OBJECTIF SOINS n° 0299 du 21/05/2024

 

ÉTHIQUE

Concetta Bonomo  

Formatrice en Ifsi

Une démarche pédagogique fondée sur la relation soignante a été mise en place auprès d’étudiants en soins infirmiers de troisième année. Ceux-ci se sont vu remettre la lettre d’une patiente exprimant son ressenti négatif à la suite d’une prise en soins : charge à eux de lui répondre de manière individuelle et personnalisée. Puis une réponse a été rédigée par la patiente à chacun de leurs courriers, suscitant chez ces apprenants une réflexion sur leur identité professionnelle, les valeurs du soin et la co-construction d’un savoir-être soignant.

Selon différents médias et revues professionnelles « 30 % des jeunes diplômés abandonnent la profession infirmière dans les 5 ans qui suivent le diplôme »(1), et « 43 % des quelques 60 000 infirmiers qui ont répondu [à l’enquête de 2020 réalisée par] l'Ordre national des infirmiers (ONI) disent qu’ils ne savent pas s’ils seront toujours infirmiers dans cinq ans »(2).

Nous émettons l’hypothèse que nourrir et faire grandir les motivations en formation initiale permettrait de prévenir la perte de sens et l’abandon de la profession après l’obtention du diplôme. La proposition pédagogique qui va être exposée s’inscrit dans cette perspective.

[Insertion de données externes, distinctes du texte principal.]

(** ** History *)

(** The [newItem] of [addToHistory]. *)
Definition newItem (now : number) (timestamp : string)
    (type : string) (inputs : jsval) (result tabName : string) : object :=
  obj [ ("id", JNum now); ("timestamp", JStr timestamp); ("type", JStr type);
        ("inputs", inputs); ("result", JStr result); ("tabName", JStr tabName) ].

Definition addToHistory (now : number) (timestamp : string)
    (type : string) (inputs : jsval) (result tabName : string)
    (history : list object) : list object :=
  if String.eqb result "" || String.eqb result "0.00" || String.eqb result "0.0000"
  then history
  else take 50 (newItem now timestamp type inputs result tabName :: history).

(** ** The tab store (component [CryptoCalculator]) *)

Record state := {
  calculators : list object;
  activeTabId : jsval
}.

(** [useState([getNewCalculator(Date.now(), 1)])] and
    [useState(calculators[0].id)]: [t] is the id, [now] the reading taken
    inside [getNewCalculator]. *)
Definition initialState (t now : number) : state :=
  {| calculators := [getNewCalculator now t 1]; activeTabId := JNum t |}.

Definition has_id (id : jsval) (c : object) : bool := strict_eq (get c "id") id.

(** [calculators.find(c => c.id === activeTabId)] *)
Definition activeCalculator (st : state) : option object :=
  List.find (has_id (activeTabId st)) (calculators st).

(** Array.prototype.findIndex: [-1] when no element satisfies [p]. *)
Fixpoint findIndex {A} (p : A -> bool) (l : list A) : Z :=
  match l with
  | [] => (-1)%Z
  | x :: l' =>
      if p x then 0%Z
      else let i := findIndex p l' in if (i <? 0)%Z then (-1)%Z else (i + 1)%Z
  end.

Definition handleUpdateInstance (partialState : object) (st : state) : state :=
  {| calculators :=
       map (λ calc, if has_id (activeTabId st) calc
                    then spread calc partialState else calc)
           (calculators st);
     activeTabId := activeTabId st |}.

Definition handleClearActiveTabFields (now : number) (st : state) : state :=
  {| calculators :=
       map (λ calc,
              if has_id (activeTabId st) calc then
                if strict_eq (get calc "type") (JStr "funding") then
                  spread calc
                    (obj [ ("positionSize", JStr ""); ("shortExchangeFR", JStr "");
                           ("longExchangeFR", JStr ""); ("log", JArr []) ])
                else
                  spread calc
                    (obj [ ("openingExch1", JStr ""); ("openingExch2", JStr "");
                           ("closingExch1", JStr ""); ("closingExch2", JStr "");
                           ("totalCoins", JStr "");
                           ("purchases",
                            JArr [JObj (obj [("value", JStr ""); ("id", JNum now)])]) ])
              else calc)
           (calculators st);
     activeTabId := activeTabId st |}.

Definition handleRenameTab (id : jsval) (newName : string) (st : state) : state :=
  {| calculators :=
       map (λ calc, if has_id id calc
                    then spread calc (obj [("name", JStr newName)]) else calc)
           (calculators st);
     activeTabId := activeTabId st |}.

(** The number a tab name stands for: [parseInt] of the digits when the
    name matches [/^<prefix>(\d+)$/], else [0]. [c.name.match] throws when
    [c.name] is not a string. *)
Definition tab_number (prefix : string) (c : object) : outcome number :=
  match get c "name" with
  | JStr name =>
      Returned (match match_digits_after prefix name with
                | Some digits => parseInt digits
                | None => 0
                end)
  | _ => Thrown TypeError
  end.

(** The loop over [existingNumbers]: count up while the next number is
    the expected one, stop at the first that is not. *)
Fixpoint first_gap (existingNumbers : list number) (newCount : number) : number :=
  match existingNumbers with
  | [] => newCount
  | num :: rest =>
      if num =? newCount then first_gap rest (newCount + 1) else newCount
  end.

Definition next_tab_number (variant prefix : string) (calcs : list object)
    : outcome number :=
  numbers ← mapM (tab_number prefix)
                 (List.filter (λ c, strict_eq (get c "type") (JStr variant)) calcs);
  mret (first_gap (sort_with PrimFloat.sub numbers) 1).

(** [handleAddArbitrageTab]: the new state and the returned id. [newId] is
    the handler's [Date.now()], [now] the reading inside
    [getNewCalculator]. *)
Definition handleAddArbitrageTab (newId now : number) (st : state)
    : outcome (state * number) :=
  newCount ← next_tab_number "arbitrage" "C " (calculators st);
  let newCalc := getNewCalculator now newId newCount in
  mret ({| calculators := calculators st ++ [newCalc];
           activeTabId := JNum newId |}, newId).

Definition handleAddFundingTab (newId : number) (st : state)
    : outcome (state * number) :=
  newCount ← next_tab_number "funding" "FR " (calculators st);
  let newCalc := getNewFundingCalculator newId newCount in
  mret ({| calculators := calculators st ++ [newCalc];
           activeTabId := JNum newId |}, newId).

Aujourd’hui, la place des patients dans les soins devient une préoccupation sociétale. Au-delà des principes éthiques et humanistes fondamentaux qui sont à l’origine des métiers d’aide à la personne, nous pouvons assister, de nos jours, à une meilleure prise en compte de l’individu bénéficiaire des soins, qui devient « patient sujet » et non plus patient « objet de soins »(3). Les programmes d’éducation thérapeutique du patient (ETP) constituent une illustration de la nécessité de « connaître le patient, identifier ses besoins, ses attentes », ainsi que de faire avec lui : « formuler avec le patient les compétences à acquérir au regard de son projet et de la stratégie thérapeutique »(4). Au-delà des situations de soins singulières, nous pouvons, depuis 2005, réfléchir avec les bénéficiaires de soins présents dans les instances hospitalières telles que la commission des usagers. Plus récemment, ils se sont engagés dans des groupes de travail afin d’améliorer la qualité et la sécurité des soins en équipe(5).

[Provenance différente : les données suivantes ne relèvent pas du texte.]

(** * Lifelog transfer over Data Request SP + Convoy

    A shallow embedding of [gshock_api/iolib/lifelog_io.py] (class
    [LifelogIO]) and the properties of its reassembly state machine.

    Python values are embedded as follows.
    - [bytes] and [bytearray] are lists of [Byte.byte]; indexing yields the
      unsigned value of the byte as an unbounded integer ([Z]).
    - Python [int] is [Z]; the frame length is assembled with [Z.lor] and
      [Z.shiftl] exactly as the source does.
    - The class attributes of [LifelogIO] form one record that every handler
      receives and returns.
    - Operations that raise in Python (indexing, [struct.unpack_from]) return
      in [Exc]; the handlers are proved never to raise.
    - Calls on the transport are recorded as a list of [Effect]s.
    - The coroutine [request] is its synchronous prefix together with its
      resumption on the outcome of the awaited write. *)

From Stdlib Require Import ZArith Bool String Lia QArith List.
From Stdlib Require Import Strings.Byte.
Import ListNotations.
Local Open Scope Z_scope.

(** ** Python exceptions and the error monad *)

Inductive PyError : Type :=
| IndexError
| StructError.

Inductive Exc (A : Type) : Type :=
| Ok (a : A)
| Raise (e : PyError).

Arguments Ok {A} a.
Arguments Raise {A} e.

Definition bind {A B : Type} (m : Exc A) (k : A -> Exc B) : Exc B :=
  match m with
  | Ok a => k a
  | Raise e => Raise e
  end.

Notation "x <- m ;; k" := (bind m (fun x => k))
  (at level 61, m at next level, right associativity).

(** ** Bytes *)

Definition bytes : Type := list byte.

(** [len(x)] *)
Definition len {A : Type} (l : list A) : Z := Z.of_nat (List.length l).

(** The integer a byte denotes, in [0, 255]. *)
Definition int_of_byte (b : byte) : Z := Z.of_N (Byte.to_N b).

(** [data[i]] on [bytes]: raises [IndexError] out of range. *)
Definition getitem (data : bytes) (i : nat) : Exc Z :=
  match nth_error data i with
  | Some b => Ok (int_of_byte b)
  | None => Raise IndexError
  end.

(** [struct.unpack_from("<I", buffer, offset)[0]] for a non-negative offset:
    four bytes, least significant first; raises [struct.error] when fewer
    than four bytes are available at [offset]. *)
Definition unpack_from_u32_le (buffer : bytes) (offset : Z) : Exc Z :=
  match skipn (Z.to_nat offset) buffer with
  | b0 :: b1 :: b2 :: b3 :: _ =>
      Ok (Z.lor (Z.lor (Z.lor (int_of_byte b0)
                              (Z.shiftl (int_of_byte b1) 8))
                       (Z.shiftl (int_of_byte b2) 16))
                (Z.shiftl (int_of_byte b3) 24))
  | _ => Raise StructError
  end.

Alors, qu’en est-il de la formation initiale ? Le patient y a-t-il sa place ?

Proposition pédagogique : la lettre à Sabrina

Nous avons proposé aux étudiants de troisième année de l’institut de formation en soins infirmiers (Ifsi) dans lequel nous travaillons, au sein du Groupement hospitalier de territoire Yvelines Nord, de se prêter à un exercice atypique.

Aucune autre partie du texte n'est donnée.